* _MATERIAL SUPPLIED_:
(* ===== verification/PerCpuHash.v ===== *)
(** [per_cpu_hash_map_impl] (bpf_map/userspace/per_cpu_hash_map.{hpp,cpp}): a
    boost::unordered_map from keys to the concatenated values of all CPUs. The
    program-side operations work on the CPU they run on ([my_sched_getcpu()], the
    argument [cpu]), the userspace side on the values of all CPUs. *)
From Stdlib Require Import ZArith Lia.
From stdpp Require Import base list gmap strings.
From S2P Require Import Prelude MapCommon.
Local Open Scope Z_scope.
#[local] Arguments Nat.mul : simpl never.

Record per_cpu_hash_map_impl := mk_pch {
  pch_impl : list (bytes * bytes);
  pch_key_size : Z;
  pch_value_size : Z;
  pch_ncpu : Z;
  pch_max_entries : Z;
  pch_value_template : bytes;
  pch_key_templates : list bytes;
  pch_single_value_templates : list bytes
}.

Abbreviation PCH := (M per_cpu_hash_map_impl).

Definition pch_set_impl (l : list (bytes * bytes)) (s : per_cpu_hash_map_impl) :=
  mk_pch l (pch_key_size s) (pch_value_size s) (pch_ncpu s) (pch_max_entries s)
    (pch_value_template s) (pch_key_templates s) (pch_single_value_templates s).

Definition pch_set_keys (ks : list bytes) (s : per_cpu_hash_map_impl) :=
  mk_pch (pch_impl s) (pch_key_size s) (pch_value_size s) (pch_ncpu s) (pch_max_entries s)
    (pch_value_template s) ks (pch_single_value_templates s).

Definition pch_set_values (vs : list bytes) (s : per_cpu_hash_map_impl) :=
  mk_pch (pch_impl s) (pch_key_size s) (pch_value_size s) (pch_ncpu s) (pch_max_entries s)
    (pch_value_template s) (pch_key_templates s) vs.

Definition pch_new (key_size value_size max_entries ncpu : Z) : per_cpu_hash_map_impl :=
  mk_pch [] key_size value_size ncpu max_entries
    (zeros (Z.to_nat (u32 (value_size * ncpu))))
    (replicate (Z.to_nat ncpu) (zeros (Z.to_nat key_size)))
    (replicate (Z.to_nat ncpu) (zeros (Z.to_nat value_size))).

(** [key_templates[cpu].assign(key, key + key_size)] *)
Definition pch_assign_key (cpu : Z) (key : ptr) : PCH bytes :=
  s ← get;
  if decide (0 <= cpu < Z.of_nat (length (pch_key_templates s))) then
    k ← deref (Z.to_nat (pch_key_size s)) key;
    modify (pch_set_keys (<[Z.to_nat cpu := k]> (pch_key_templates s)));;
    mret k
  else ub "index outside key_templates".

(** [single_value_templates[cpu].assign(value, value + value_size)] *)
Definition pch_assign_single_value (cpu : Z) (value : ptr) : PCH bytes :=
  s ← get;
  if decide (0 <= cpu < Z.of_nat (length (pch_single_value_templates s))) then
    v ← deref (Z.to_nat (pch_value_size s)) value;
    modify (pch_set_values (<[Z.to_nat cpu := v]> (pch_single_value_templates s)));;
    mret v
  else ub "index outside single_value_templates".

(** [cpu * value_size], an [int] times a [uint32_t]. *)
Definition pch_offset (s : per_cpu_hash_map_impl) (cpu : Z) : nat :=
  Z.to_nat (u32 (cpu * pch_value_size s)).

Section on_cpu.
Context `{UnorderedMap}.
Variable cpu : Z.

Definition pch_elem_lookup (key : ptr) : PCH vptr :=
  match key with
  | None => fail_with ENOENT VNull
  | Some _ =>
      key_vec ← pch_assign_key cpu key;
      s ← get;
      match um_find key_vec (pch_impl s) with
      | Some v =>
          if decide (pch_offset s cpu < length v)%nat then mret (VNode key_vec (pch_offset s cpu))
          else ub "index outside the value"
      | None => fail_with ENOENT VNull
      end
  end.

Definition pch_elem_update (key value : ptr) (flags : Z) : PCH Z :=
  ok ← check_update_flags flags;
  if negb ok then mret (-1)
  else
    key_vec ← pch_assign_key cpu key;
    value_vec ← pch_assign_single_value cpu value;
    s ← get;
    match um_find key_vec (pch_impl s) with
    | Some old =>
        new ← need "copy outside the value" (write_range (pch_offset s cpu) value_vec old);
        put (pch_set_impl (um_assign key_vec new (pch_impl s)) s);;
        mret 0
    | None =>
        full ← need "copy outside the value"
          (write_range (pch_offset s cpu) value_vec (pch_value_template s));
        put (pch_set_impl (um_place key_vec full (pch_impl s)) s);;
        mret 0
    end.

(** The delete of the program side fills the bytes before its own CPU's value. *)
Definition pch_elem_delete (key : ptr) : PCH Z :=
  key_vec ← pch_assign_key cpu key;
  s ← get;
  match um_find key_vec (pch_impl s) with
  | Some old =>
      new ← need "fill outside the value" (write_range 0 (zeros (pch_offset s cpu)) old);
      put (pch_set_impl (um_assign key_vec new (pch_impl s)) s);;
      mret 0
  | None => mret 0
  end.

Definition pch_map_get_next_key (key : ptr) (next_key : bool) : PCH (Z * option bytes) :=
  s ← get;
  match key with
  | None => um_first_key (pch_impl s) next_key
  | Some _ =>
      key_vec ← pch_assign_key 0 key;
      um_key_after key_vec (pch_impl s) next_key
  end.

Definition pch_MapImpl : MapImpl per_cpu_hash_map_impl := {|
  should_lock := false;
  elem_lookup := pch_elem_lookup;
  elem_update := pch_elem_update;
  elem_delete := pch_elem_delete;
  map_get_next_key := pch_map_get_next_key
|}.

Definition pch_elem_lookup_userspace (key : ptr) : PCH vptr :=
  match key with
  | None => fail_with ENOENT VNull
  | Some _ =>
      key_vec ← pch_assign_key 0 key;
      s ← get;
      match um_find key_vec (pch_impl s) with
      | Some v => if decide (0 < length v)%nat then mret (VNode key_vec 0)
                  else ub "index outside the value"
      | None => fail_with ENOENT VNull
      end
  end.

Definition pch_elem_update_userspace (key value : ptr) (flags : Z) : PCH Z :=
  ok ← check_update_flags flags;
  if negb ok then mret (-1)
  else
    key_vec ← pch_assign_key 0 key;
    s ← get;
    value_vec ← deref (Z.to_nat (u32 (pch_value_size s * pch_ncpu s))) value;
    let elem_exists := bool_decide (is_Some (um_find key_vec (pch_impl s))) in
    if (flags =? BPF_NOEXIST) && elem_exists then fail_with EEXIST (-1)
    else if (flags =? BPF_EXIST) && negb elem_exists then fail_with ENOENT (-1)
    else if negb elem_exists && (Z.of_nat (length (pch_impl s)) =? pch_max_entries s)
    then fail_with E2BIG (-1)
    else
      put (pch_set_impl (um_insert_or_assign key_vec value_vec (pch_impl s)) s);;
      mret 0.

Definition pch_elem_delete_userspace (key : ptr) : PCH Z :=
  key_vec ← pch_assign_key 0 key;
  s ← get;
  match um_find key_vec (pch_impl s) with
  | None => fail_with ENOENT (-1)
  | Some _ => put (pch_set_impl (um_erase key_vec (pch_impl s)) s);; mret 0
  end.

(** [lookup_and_delete_userspace(key, value)]: the code and the bytes copied out. *)
Definition pch_lookup_and_delete_userspace (key : ptr) : PCH (Z * option bytes) :=
  key_vec ← pch_assign_key 0 key;
  s ← get;
  match um_find key_vec (pch_impl s) with
  | None => fail_with ENOENT (-1, None)
  | Some v =>
      out ← need "memcpy past the value"
        (read_range 0 (Z.to_nat (u32 (pch_ncpu s * pch_value_size s))) v);
      put (pch_set_impl (um_erase key_vec (pch_impl s)) s);;
      mret (0, Some out)
  end.

Definition pch_MapImpl_userspace : MapImpl per_cpu_hash_map_impl := {|
  should_lock := false;
  elem_lookup := pch_elem_lookup_userspace;
  elem_update := pch_elem_update_userspace;
  elem_delete := pch_elem_delete_userspace;
  map_get_next_key := pch_map_get_next_key
|}.

End on_cpu.

(** ** Lemmas *)

(** The size of a stored value, and the value of one CPU in it. *)
Definition pch_row_size (s : per_cpu_hash_map_impl) : nat := Z.to_nat (pch_ncpu s * pch_value_size s).
Definition pch_slot (s : per_cpu_hash_map_impl) (cpu : Z) (row : bytes) : option bytes :=
  read_range (Z.to_nat (cpu * pch_value_size s)) (Z.to_nat (pch_value_size s)) row.

(** The map holds [g]; its sizes fit in 32 bits. *)
Record pch_rel (s : per_cpu_hash_map_impl) (g : gmap bytes bytes) : Prop := {
  pch_rel_value : 0 < pch_value_size s;
  pch_rel_ncpu : 0 < pch_ncpu s;
  pch_rel_u32 : pch_ncpu s * pch_value_size s < 2 ^ 32;
  pch_rel_keys : Z.of_nat (length (pch_key_templates s)) = pch_ncpu s;
  pch_rel_values : Z.of_nat (length (pch_single_value_templates s)) = pch_ncpu s;
  pch_rel_template : pch_value_template s = zeros (pch_row_size s);
  pch_rel_wf : um_wf (pch_impl s);
  pch_rel_abs : um_abs (pch_impl s) = g;
  pch_rel_len : forall k v, g !! k = Some v ->
    length k = Z.to_nat (pch_key_size s) /\ length v = pch_row_size s
}.

(** Two states with the same parameters. *)
Definition pch_same (s s' : per_cpu_hash_map_impl) : Prop :=
  pch_key_size s' = pch_key_size s /\ pch_value_size s' = pch_value_size s /\
  pch_ncpu s' = pch_ncpu s /\ pch_max_entries s' = pch_max_entries s.

Lemma pch_new_rel ks vs me ncpu :
  0 < vs -> 0 < ncpu -> ncpu * vs < 2 ^ 32 -> pch_rel (pch_new ks vs me ncpu) ∅.
Proof.
  intros. split; simpl; rewrite ?length_replicate; try lia.
  - unfold pch_row_size. simpl. rewrite wrap_small by nia. f_equal. f_equal. lia.
  - apply NoDup_nil_2.
  - done.
  - intros k v Hk. by rewrite lookup_empty in Hk.
Qed.

Section pch_lemmas.
Variables (s : per_cpu_hash_map_impl) (g : gmap bytes bytes).
Hypothesis Hrel : pch_rel s g.

Lemma pch_rel_set_keys c k : pch_rel (pch_set_keys (<[c := k]> (pch_key_templates s)) s) g.
Proof. destruct Hrel. split; simpl; try done. by rewrite length_insert. Qed.

Lemma pch_rel_set_values c k :
  pch_rel (pch_set_values (<[c := k]> (pch_single_value_templates s)) s) g.
Proof. destruct Hrel. split; simpl; try done. by rewrite length_insert. Qed.

Lemma pch_assign_key_run c key k e :
  0 <= c < pch_ncpu s -> points_to key k -> length k = Z.to_nat (pch_key_size s) ->
  exists s', pch_assign_key c key s e = Ok k s' e /\ pch_rel s' g /\ pch_same s s' /\
    pch_impl s' = pch_impl s.
Proof.
  intros Hc Hk Hl. eexists. unfold pch_assign_key. mbase.
  rewrite decide_True by (destruct Hrel; lia). rewrite (deref_len _ _ k) by done.
  split; [done|]. split; [apply pch_rel_set_keys|done].
Qed.

Lemma pch_assign_value_run c value v e :
  0 <= c < pch_ncpu s -> points_to value v -> length v = Z.to_nat (pch_value_size s) ->
  exists s', pch_assign_single_value c value s e = Ok v s' e /\ pch_rel s' g /\ pch_same s s' /\
    pch_impl s' = pch_impl s.
Proof.
  intros Hc Hk Hl. eexists. unfold pch_assign_single_value. mbase.
  rewrite decide_True by (destruct Hrel; lia). rewrite (deref_len _ _ v) by done.
  split; [done|]. split; [apply pch_rel_set_values|done].
Qed.

Lemma pch_offset_eq c :
  0 <= c < pch_ncpu s -> pch_offset s c = Z.to_nat (c * pch_value_size s).
Proof. intros. destruct Hrel. unfold pch_offset. rewrite wrap_small by nia. done. Qed.

Lemma pch_offset_range c :
  0 <= c < pch_ncpu s ->
  (Z.to_nat (c * pch_value_size s) + Z.to_nat (pch_value_size s) <= pch_row_size s)%nat.
Proof.
  intros. destruct Hrel. unfold pch_row_size. rewrite <- Z2Nat.inj_add by nia.
  apply Z2Nat.inj_le; nia.
Qed.

Lemma pch_find k : um_find k (pch_impl s) = g !! k.
Proof. destruct Hrel. subst. apply um_find_abs. Qed.

Lemma pch_size : length (pch_impl s) = size g.
Proof. destruct Hrel. subst. by rewrite um_size. Qed.

(** Replacing the container by one that holds [g']. *)
Lemma pch_rel_set_impl l g' :
  um_wf l -> um_abs l = g' ->
  (forall k v, g' !! k = Some v ->
     length k = Z.to_nat (pch_key_size s) /\ length v = pch_row_size s) ->
  pch_rel (pch_set_impl l s) g'.
Proof. intros Hw Ha Hlen. destruct Hrel. by split. Qed.

Lemma pch_len_insert k v :
  length k = Z.to_nat (pch_key_size s) -> length v = pch_row_size s ->
  forall k' v', <[k := v]> g !! k' = Some v' ->
    length k' = Z.to_nat (pch_key_size s) /\ length v' = pch_row_size s.
Proof.
  intros Hk Hv k' v' H. apply lookup_insert_Some in H as [[<- <-]|[_ H]]; [done|].
  by apply (pch_rel_len _ _ Hrel).
Qed.

Lemma pch_rel_assign k v v0 :
  g !! k = Some v0 -> length v = pch_row_size s ->
  pch_rel (pch_set_impl (um_assign k v (pch_impl s)) s) (<[k := v]> g).
Proof.
  intros Hk Hv. destruct (pch_rel_len _ _ Hrel k v0 Hk) as [Hlk _].
  apply pch_rel_set_impl; [apply um_assign_wf, Hrel| |by apply pch_len_insert].
  rewrite um_assign_abs by (rewrite pch_find; eauto). by rewrite (pch_rel_abs _ _ Hrel).
Qed.

Lemma pch_rel_place `{UnorderedMap} k v :
  g !! k = None -> length k = Z.to_nat (pch_key_size s) -> length v = pch_row_size s ->
  pch_rel (pch_set_impl (um_place k v (pch_impl s)) s) (<[k := v]> g).
Proof.
  intros Hk Hlk Hv. rewrite <- pch_find in Hk. pose proof (pch_rel_wf _ _ Hrel).
  apply pch_rel_set_impl; [by apply um_place_wf| |by apply pch_len_insert].
  by rewrite um_place_abs, (pch_rel_abs _ _ Hrel).
Qed.

Lemma pch_rel_erase k : pch_rel (pch_set_impl (um_erase k (pch_impl s)) s) (delete k g).
Proof.
  pose proof (pch_rel_wf _ _ Hrel). apply pch_rel_set_impl; [by apply um_erase_wf| |].
  - by rewrite um_erase_abs, (pch_rel_abs _ _ Hrel).
  - intros k' v' Hk. apply lookup_delete_Some in Hk as [_ Hk]. by apply (pch_rel_len _ _ Hrel).
Qed.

* _THE TASK_:
Beginning with the line containing "Definition pch_elem_delete (key" and ending with the line containing "Definition pch_elem_update_userspace (key", extract those lines exactly from the listing above, and only those.

* _COMPLETED TASK_:
Definition pch_elem_delete (key : ptr) : PCH Z :=
  key_vec ← pch_assign_key cpu key;
  s ← get;
  match um_find key_vec (pch_impl s) with
  | Some old =>
      new ← need "fill outside the value" (write_range 0 (zeros (pch_offset s cpu)) old);
      put (pch_set_impl (um_assign key_vec new (pch_impl s)) s);;
      mret 0
  | None => mret 0
  end.

Definition pch_map_get_next_key (key : ptr) (next_key : bool) : PCH (Z * option bytes) :=
  s ← get;
  match key with
  | None => um_first_key (pch_impl s) next_key
  | Some _ =>
      key_vec ← pch_assign_key 0 key;
      um_key_after key_vec (pch_impl s) next_key
  end.

Definition pch_MapImpl : MapImpl per_cpu_hash_map_impl := {|
  should_lock := false;
  elem_lookup := pch_elem_lookup;
  elem_update := pch_elem_update;
  elem_delete := pch_elem_delete;
  map_get_next_key := pch_map_get_next_key
|}.

Definition pch_elem_lookup_userspace (key : ptr) : PCH vptr :=
  match key with
  | None => fail_with ENOENT VNull
  | Some _ =>
      key_vec ← pch_assign_key 0 key;
      s ← get;
      match um_find key_vec (pch_impl s) with
      | Some v => if decide (0 < length v)%nat then mret (VNode key_vec 0)
                  else ub "index outside the value"
      | None => fail_with ENOENT VNull
      end
  end.

Definition pch_elem_update_userspace (key value : ptr) (flags : Z) : PCH Z :=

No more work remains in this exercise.